How Does the Payroll Tax Cut Work?

Payroll Tax

The payroll tax cut was put into place by former President Trump in August 2020. Its goal was to help out people who were financially affected by the global COVID-19 pandemic and aimed to defer their payroll taxes until April 2021.

If you’re looking to understand how exactly the payroll tax cut works and who qualifies for it, we will cover all of this below:

How Does the Payroll Tax Cut Work?

The payroll tax “cut,” or payroll tax “holiday” isn’t really a cut at all; it’s a tax deferral. It deferred payroll taxes on Social Security from September to December 2020 to January to April 2021 because of the COVID-19 pandemic.

The deferral works by suspending these payroll taxes for middle-class workers that make less than around $100,000 a year. Employees who chose to opt into the tax cut did not have to pay their Social Security payroll taxes until April 2021. That said, these taxes will be due eventually.

Normally, 6.2% of your paycheck goes to Social Security taxes and 1.45% goes to Medicare.

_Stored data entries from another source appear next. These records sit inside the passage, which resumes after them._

(* ===== verification/ClientOps.v ===== *)
(** * The operations of the client ([clickhouse.go])

    Every operation acquires a connection, runs on it and gives it back: [Exec],
    [AsyncInsert], [Ping] and [ServerVersion] before they return; [Query], [QueryRow] and
    [PrepareBatch] only when they fail, otherwise the rows or the batch hold the connection
    and give it back at their end.  What an operation does to its connection is an argument,
    [use]: the connection and its packets are modelled in [Process], [Rows] and [Batch]. *)

From S2P Require Import Prelude CircularQueue ConnPool Client.

(** What an operation leaves of its connection, and whether it failed. *)
Record use := MkUse { u_closed : bool; u_checkErr : bool; u_buffered : bool; u_failed : bool }.

Definition use_conn (w : world) (c : nat) (u : use) : world :=
  let k := get_conn w c in
  set_conn w c (mkConn (c_connectedAt k) (u_closed u) (c_released k) (u_checkErr u) (u_buffered u)).

(** The end of a call: no connection, an error of the operation, success, or rows or a batch
    that hold a connection. *)
Inductive ended := NoConn (e : client_error) | OpFailed | OpDone | Holding (c : nat).

(** [conn, err := ch.acquire(ctx); if err != nil { return err }]. *)
Definition acquired (ch : clickhouse) (w : world) (env : acquire_env)
    (k : clickhouse → world → nat → option (clickhouse * world * ended)) : option (clickhouse * world * ended) :=
  '(ch, w, r) ← acquire ch w env;
  match r with Err e => Some (ch, w, NoConn e) | Ok c => k ch w c end.

Definition give_back (ch : clickhouse) (w : world) (c : nat) (err : bool) (e : ended) : option (clickhouse * world * ended) :=
  '(ch, w) ← release ch w c err; Some (ch, w, e).

Definition ended_of (u : use) : ended := if u_failed u then OpFailed else OpDone.

(** [AsyncInsert] and [Ping]. *)
Definition client_AsyncInsert (ch : clickhouse) (w : world) (env : acquire_env) (asyncInsert : use) :=
  acquired ch w env (λ ch w c, give_back ch (use_conn w c asyncInsert) c (u_failed asyncInsert) (ended_of asyncInsert)).

Definition client_Ping (ch : clickhouse) (w : world) (env : acquire_env) (ping : use) :=
  acquired ch w env (λ ch w c, give_back ch (use_conn w c ping) c (u_failed ping) (ended_of ping)).

(** [Exec]: [async] are the options of the context. *)
Definition client_Exec (ch : clickhouse) (w : world) (env : acquire_env) (async : bool) (asyncInsert exec : use) :=
  acquired ch w env (λ ch w c,
    let u := if async then asyncInsert else exec in
    give_back ch (use_conn w c u) c (u_failed u) (ended_of u)).

(** [ServerVersion]: the deferred release has no error. *)
Definition client_ServerVersion (ch : clickhouse) (w : world) (env : acquire_env) (serverVersion : use) :=
  acquired ch w env (λ ch w c, give_back ch (use_conn w c serverVersion) c false (ended_of serverVersion)).

(** [conn.query] gives the connection back itself when it fails. *)
Definition client_Query (ch : clickhouse) (w : world) (env : acquire_env) (query : use) :=
  acquired ch w env (λ ch w c,
    let w := use_conn w c query in
    if u_failed query then give_back ch w c true OpFailed else Some (ch, w, Holding c)).

(** [QueryRow] puts the error into the row. *)
Definition client_QueryRow (ch : clickhouse) (w : world) (env : acquire_env) (queryRow : use) := client_Query ch w env queryRow.

(** [conn.prepareBatch] gives the connection back when it fails, but for a query that is no
    INSERT, where [refused] is true. *)
Definition client_PrepareBatch (ch : clickhouse) (w : world) (env : acquire_env) (prepareBatch : use) (refused : bool) :=
  acquired ch w env (λ ch w c,
    if refused then Some (ch, w, OpFailed)
    else let w := use_conn w c prepareBatch in
         if u_failed prepareBatch then give_back ch w c true OpFailed else Some (ch, w, Holding c)).

Inductive client_op :=
| OpServerVersion (u : use) | OpQuery (u : use) | OpQueryRow (u : use) | OpExec (async : bool) (ua u : use)
| OpPrepareBatch (u : use) (refused : bool) | OpAsyncInsert (u : use) | OpPing (u : use).

Definition client_call (op : client_op) (ch : clickhouse) (w : world) (env : acquire_env) : option (clickhouse * world * ended) :=
  match op with
  | OpServerVersion u => client_ServerVersion ch w env u
  | OpQuery u => client_Query ch w env u
  | OpQueryRow u => client_QueryRow ch w env u
  | OpExec async ua u => client_Exec ch w env async ua u
  | OpPrepareBatch u refused => client_PrepareBatch ch w env u refused
  | OpAsyncInsert u => client_AsyncInsert ch w env u
  | OpPing u => client_Ping ch w env u
  end.

Definition keeps_token (op : client_op) : bool := match op with OpPrepareBatch _ refused => refused | _ => false end.

(** ** Every connection comes back *)

Lemma use_conn_inv ch w out c u : client_inv (mkCstate ch w out) → c ∈ out → client_inv (mkCstate ch (use_conn w c u) out).
Proof.
  intros Hi Hin. destruct (proj1 (cn_out _ _ _ _ (ci_conns _ Hi) c) Hin) as (k & Hk & _). simpl in Hk.
  eapply client_inv_step; [exact Hi|]. unfold use_conn, get_conn. rewrite Hk. simpl.
  by apply (SUse ch w out c k).
Qed.

(** What the end of a call means for the connections that are out. *)
Definition balanced (out : gset nat) (r : option (clickhouse * world * ended)) : Prop :=
  ∀ ch w e, r = Some (ch, w, e) →
  match e with
  | Holding c => (c ∉ out) ∧ client_inv (mkCstate ch w ({[c]} ∪ out))
  | _ => client_inv (mkCstate ch w out)
  end.

Lemma give_back_balanced out ch w c u err e : (∀ d, e ≠ Holding d) → c ∉ out → client_inv (mkCstate ch w ({[c]} ∪ out)) →
  balanced out (give_back ch (use_conn w c u) c err e).
Proof.
  intros He Hc Hi ch' w' e' H. unfold give_back in H.
  destruct (release ch (use_conn w c u) c err) as [[ch1 w1]|] eqn:Er; [|done]. simpl in H. injection H as <- <- <-.
  apply (release_inv _ _ ({[c]} ∪ out)) in Er; [|apply use_conn_inv; [done|set_solver]].
  replace (({[c]} ∪ out) ∖ {[c]}) with out in Er by set_solver. destruct e; try done. by destruct (He c0).
Qed.

Lemma acquired_balanced ch w out env k : client_inv (mkCstate ch w out) →
  (∀ ch w c, c ∉ out → client_inv (mkCstate ch w ({[c]} ∪ out)) → balanced out (k ch w c)) → balanced out (acquired ch w env k).
Proof.
  intros Hi Hk ch' w' e H. unfold acquired in H. destruct (acquire ch w env) as [[[ch1 w1] r]|] eqn:Ea; [|done]. simpl in H.
  pose proof (acquire_inv _ _ _ _ _ _ _ Hi Ea) as Hinv. destruct r as [c|x]; [|by injection H as <- <- <-].
  destruct Hinv as [Hc Hinv]. exact (Hk ch1 w1 c Hc Hinv _ _ _ H).
Qed.

Lemma ended_of_not u d : ended_of u ≠ Holding d.
Proof. unfold ended_of. by destruct (u_failed u). Qed.

Lemma call_balanced op ch w out env : client_inv (mkCstate ch w out) → keeps_token op = false → balanced out (client_call op ch w env).
Proof.
  intros Hi Hk.
  assert (∀ u, balanced out (client_Query ch w env u)) as HQ.
  { intros u. apply acquired_balanced; [done|]. intros ch1 w1 c Hc H1. destruct (u_failed u); [by apply give_back_balanced|].
    intros ? ? ? [= <- <- <-]. split; [done|]. apply use_conn_inv; [done|set_solver]. }
  destruct op as [u|u|u|async ua u|u refused|u|u]; simpl in *; try apply HQ;
    try (apply acquired_balanced; [done|]; intros ch1 w1 c Hc H1; apply give_back_balanced; [apply ended_of_not|done|done]).
  subst refused. apply HQ.
Qed.

(** A refused batch takes a connection that nobody holds. *)
Lemma refused_takes ch w out env u : client_inv (mkCstate ch w out) → ∀ ch' w' e,
  client_call (OpPrepareBatch u true) ch w env = Some (ch', w', e) →
  (∃ x, e = NoConn x ∧ client_inv (mkCstate ch' w' out))
  ∨ (e = OpFailed ∧ ∃ c, acquire ch w env = Some (ch', w', Ok c) ∧ (c ∉ out) ∧ client_inv (mkCstate ch' w' ({[c]} ∪ out))).
Proof.
  intros Hi ch' w' e H. simpl in H. unfold client_PrepareBatch, acquired in H.
  destruct (acquire ch w env) as [[[ch1 w1] r]|] eqn:Ea; [|done]. simpl in H.
  pose proof (acquire_inv _ _ _ _ _ _ _ Hi Ea) as Hinv. destruct r as [c|x]; injection H as <- <- <-.
  - right. split; [done|]. by exists c.
  - left. by exists x.
Qed.

(** The client in the middle of a history: the connections that are out, those of them that
    a refused batch took and nobody can give back, and how many batches were refused. *)
Record history := MkHistory { h_state : cstate; h_lost : gset nat; h_refused : nat }.

(** Rows and batches in progress give their connection back at their end, and may do so more
    than once; goroutines of the pool and [Close] run in between. *)
Inductive call_step : history → history → Prop :=
| CallEnds op env s lost n ch w e :
    client_call op (cs_ch s) (cs_w s) env = Some (ch, w, e) → (∀ c, e ≠ Holding c) →
    keeps_token op = false ∨ e ≠ OpFailed →
    call_step (MkHistory s lost n) (MkHistory (mkCstate ch w (cs_out s)) lost n)
| CallHolds op env s lost n ch w c :
    client_call op (cs_ch s) (cs_w s) env = Some (ch, w, Holding c) →
    call_step (MkHistory s lost n) (MkHistory (mkCstate ch w ({[c]} ∪ cs_out s)) lost n)
| CallRefused u env s lost n ch w c :
    client_call (OpPrepareBatch u true) (cs_ch s) (cs_w s) env = Some (ch, w, OpFailed) →
    acquire (cs_ch s) (cs_w s) env = Some (ch, w, Ok c) →
    call_step (MkHistory s lost n) (MkHistory (mkCstate ch w ({[c]} ∪ cs_out s)) ({[c]} ∪ lost) (S n))
| HolderEnds s lost n c err ch w :
    c ∉ lost → release (cs_ch s) (cs_w s) c err = Some (ch, w) →
    call_step (MkHistory s lost n) (MkHistory (mkCstate ch w (cs_out s ∖ {[c]})) lost n)
| PoolDrains s lost n p w :
    drainPool (ch_idle (cs_ch s)) (cs_w s) = Some (p, w) →
    call_step (MkHistory s lost n) (MkHistory (mkCstate (with_idle (cs_ch s) p) w (cs_out s)) lost n)
| ClosesIdle s lost n ch w : Close_idle (cs_ch s) (cs_w s) = Some (ch, w) →
    call_step (MkHistory s lost n) (MkHistory (mkCstate ch w (cs_out s)) lost n)
| ClosesFlag s lost n : ch_closeOnce (cs_ch s) = true →
    call_step (MkHistory s lost n) (MkHistory (mkCstate (Close_flag (cs_ch s)) (cs_w s) (cs_out s)) lost n).

Definition history_inv (h : history) : Prop :=
  client_inv (h_state h) ∧ h_lost h ⊆ cs_out (h_state h) ∧ size (h_lost h) = h_refused h.

(** A call that is no refused batch. *)
Lemma call_ends op ch w out env ch' w' e : client_inv (mkCstate ch w out) → client_call op ch w env = Some (ch', w', e) →
  (∀ c, e ≠ Holding c) → keeps_token op = false ∨ e ≠ OpFailed → client_inv (mkCstate ch' w' out).
Proof.
  intros Hi Hc He Hk. destruct (keeps_token op) eqn:Ek.
  - destruct op as [| | | |u []| |]; try done.
    destruct (refused_takes _ _ _ _ _ Hi _ _ _ Hc) as [(x & _ & H)|[-> _]]; [done|]. by destruct Hk.
  - pose proof (call_balanced op ch w out env Hi Ek _ _ _ Hc) as Hb. destruct e; try done. by destruct (He c).
Qed.

Lemma call_holds op ch w out env ch' w' c : client_inv (mkCstate ch w out) → client_call op ch w env = Some (ch', w', Holding c) →
  client_inv (mkCstate ch' w' ({[c]} ∪ out)).
Proof.
  intros Hi Hc. destruct (keeps_token op) eqn:Ek.
  - destruct op as [| | | |u []| |]; try done. by destruct (refused_takes _ _ _ _ _ Hi _ _ _ Hc) as [(x & [=] & _)|[[=] _]].
  - by destruct (call_balanced op ch w out env Hi Ek _ _ _ Hc).
Qed.

Lemma call_step_inv h h' : history_inv h → call_step h h' → history_inv h'.
Proof.
  intros (Hi & Hl & Hn) Hs. inversion Hs as [op env [ch0 w0 out] lost n ch w e Hc He Hk|op env [ch0 w0 out] lost n ch w c Hc
    |u env [ch0 w0 out] lost n ch w c Hc Ha|[ch0 w0 out] lost n c err ch w Hc Hr|[ch0 w0 out] lost n p w Hd
    |[ch0 w0 out] lost n ch w Hc|[ch0 w0 out] lost n Hc]; subst; unfold history_inv in *; simpl in *.
  - split; [by eapply call_ends|done].
  - split; [by eapply call_holds|]. split; [set_solver|done].
  - destruct (refused_takes _ _ _ _ _ Hi _ _ _ Hc) as [(x & [=] & _)|(_ & d & Ha' & Hd & Hinv)].
    rewrite Ha in Ha'. injection Ha' as <-. split; [done|]. split; [set_solver|].
    rewrite size_union by set_solver. by rewrite size_singleton, Hn.
  - split; [eapply client_inv_step; [exact Hi|]; by eapply SRelease|]. split; [set_solver|done].
  - split; [eapply client_inv_step; [exact Hi|]; by eapply SDrain|done].
  - split; [eapply client_inv_step; [exact Hi|]; by eapply SCloseIdle|done].
  - split; [eapply client_inv_step; [exact Hi|]; by eapply SCloseFlag|done].
Qed.

(** C28: The operations of the client give back what they take, with one exception. In every
    history of calls, failing and succeeding, the number of open connections is the number
    of rows and batches in progress plus the number of calls of [PrepareBatch] that took a
    connection and were then refused because the statement is no INSERT, for which the code
    gives nothing back ([refused_batches_block]); it is at most the limit, and zero when
    nothing is in progress and no batch was refused. *)
Theorem operations_give_back (o : options) (clock : nat → Z) (h : history) :
  rtc call_step (MkHistory (client_init o clock) ∅ 0) h →
  let in_progress := cs_out (h_state h) ∖ h_lost h in
  let open := st_Open (Stats (cs_ch (h_state h))) in
  open = size in_progress + h_refused h ∧ open ≤ st_MaxOpenConns (Stats (cs_ch (h_state h)))
  ∧ (in_progress = ∅ → h_refused h = 0 → open = 0).
Proof.
  intros Hr. assert (history_inv h) as ([_ Ho Hm] & Hl & Hn).
  { assert (history_inv (MkHistory (client_init o clock) ∅ 0)) as Hi by (split; [apply client_inv_init|done]).
    induction Hr; eauto using call_step_inv. }
  simpl. rewrite Ho in *. rewrite (size_difference _ _ Hl), Hn. pose proof (subseteq_size _ _ Hl) as Hsz. rewrite Hn in Hsz.
  split; [lia|]. split; [done|]. intros E E0.
  assert (cs_out (h_state h) = ∅) as ->; [|by rewrite size_empty]. rewrite E0 in Hn. apply size_empty_inv in Hn.
  apply leibniz_equiv. set_solver.
Qed.

(** ** An example, and the exception *)

Definition demo_ok : use := MkUse false false true false.
Definition demo_bad : use := MkUse false false true true.

Definition demo_empty : clickhouse * world := (Open demo_options, mkWorld ∅ demo_clock 0).

(** The history: a query that succeeds and keeps its connection. *)
Lemma operations_give_back_witness :
  ∃ ch w, client_call (OpQuery demo_ok) (Open demo_options) (mkWorld ∅ demo_clock 0) demo_env = Some (ch, w, Holding 1)
    ∧ st_Open (Stats ch) = 1.
Proof.
  eexists _, _. split; [reflexivity|].
  match goal with |- st_Open (Stats ?ch) = _ =>
    destruct (operations_give_back demo_options demo_clock
      (MkHistory (mkCstate ch (use_conn demo_w1 1 demo_ok) ({[1]} ∪ ∅)) ∅ 0)) as (H & _) end.
  - apply rtc_once. by apply (CallHolds (OpQuery demo_ok) demo_env (client_init demo_options demo_clock)).
  - exact H.
Defined.

(** The ends of calls one after another, and the open connections then. *)
Fixpoint demo_calls (ops : list client_op) (ch : clickhouse) (w : world) : option (list ended * nat) :=
  match ops with
  | [] => Some ([], ch_open ch)
  | op :: ops => '(ch, w, e) ← client_call op ch w demo_env; '(es, n) ← demo_calls ops ch w; Some (e :: es, n)
  end.

(** Failing operations leave nothing open; two refused batches use up the limit of two, and
    the next call blocks. *)
Lemma refused_batches_block :
  demo_calls [OpExec false demo_ok demo_bad; OpPing demo_bad; OpQuery demo_bad; OpPrepareBatch demo_bad false]
    demo_empty.1 demo_empty.2 = Some (replicate 4 OpFailed, 0)
  ∧ demo_calls (replicate 2 (OpPrepareBatch demo_ok true)) demo_empty.1 demo_empty.2 = Some (replicate 2 OpFailed, 2)
  ∧ demo_calls (replicate 2 (OpPrepareBatch demo_ok true) ++ [OpPing demo_ok]) demo_empty.1 demo_empty.2 = None.
Proof. by vm_compute. Qed.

Under former President Trump’s memorandum, employees making $4,000 or less on their bi-weekly salary (before tax deductions) received a suspension on paying Social Security tax.

For example, if you work 40 hours a week and make $50 an hour, the maximum tax deferral is $124 per week, or $2,232 from the September-December suspension period. This is because the memorandum doesn’t apply to bi-weekly wages over $4,000.

In other words, employees who qualified for the payroll tax cut saved money over the deferral period but had to pay it back by April 2021, along with their regular payroll taxes the next January.

Although there were worries about how this would affect Social Security, Treasury Secretary Steven Mnuchin said that funding wouldn’t drop. Instead of money coming out of employees’ payroll taxes, it got transferred from the federal government’s general fund and into the Social Security fund.

Who Doesn’t Get a Tax Deferral?

To qualify for the tax deferral, you had to be working, along with meeting the parameters above. People who are unemployed, retired or stay-at-home parents weren’t eligible for the tax holiday.

Although unemployed people are the ones who have been hit the hardest financially by the pandemic, they were left out of the tax cut. However, in March 2021, Congress sent out a new round of stimulus checks, which allowed those who filed for unemployment to receive supplemental weekly federal benefits. At the time, the employment rate had been resting at 6.2%.

Final Verdict: The Tax Cut Helped Some, Left Others Out

Overall, the payroll tax cut worked by elongating the time period you had to pay your Social

Security taxes back, if you qualified for the deferral in the first place.

While this helped some people who were hit hard financially by the pandemic, it could have also made it harder to pay back your taxes, because payroll taxes continued normally after the suspension ended. This made it so people had to pay their delayed taxes back by April 2021 and then continue to pay their regular taxes the next January.

Whether you qualified for the tax cut or not, it’s important to remember that this cut was essentially more of a deferral, in that the money will need to be paid back eventually.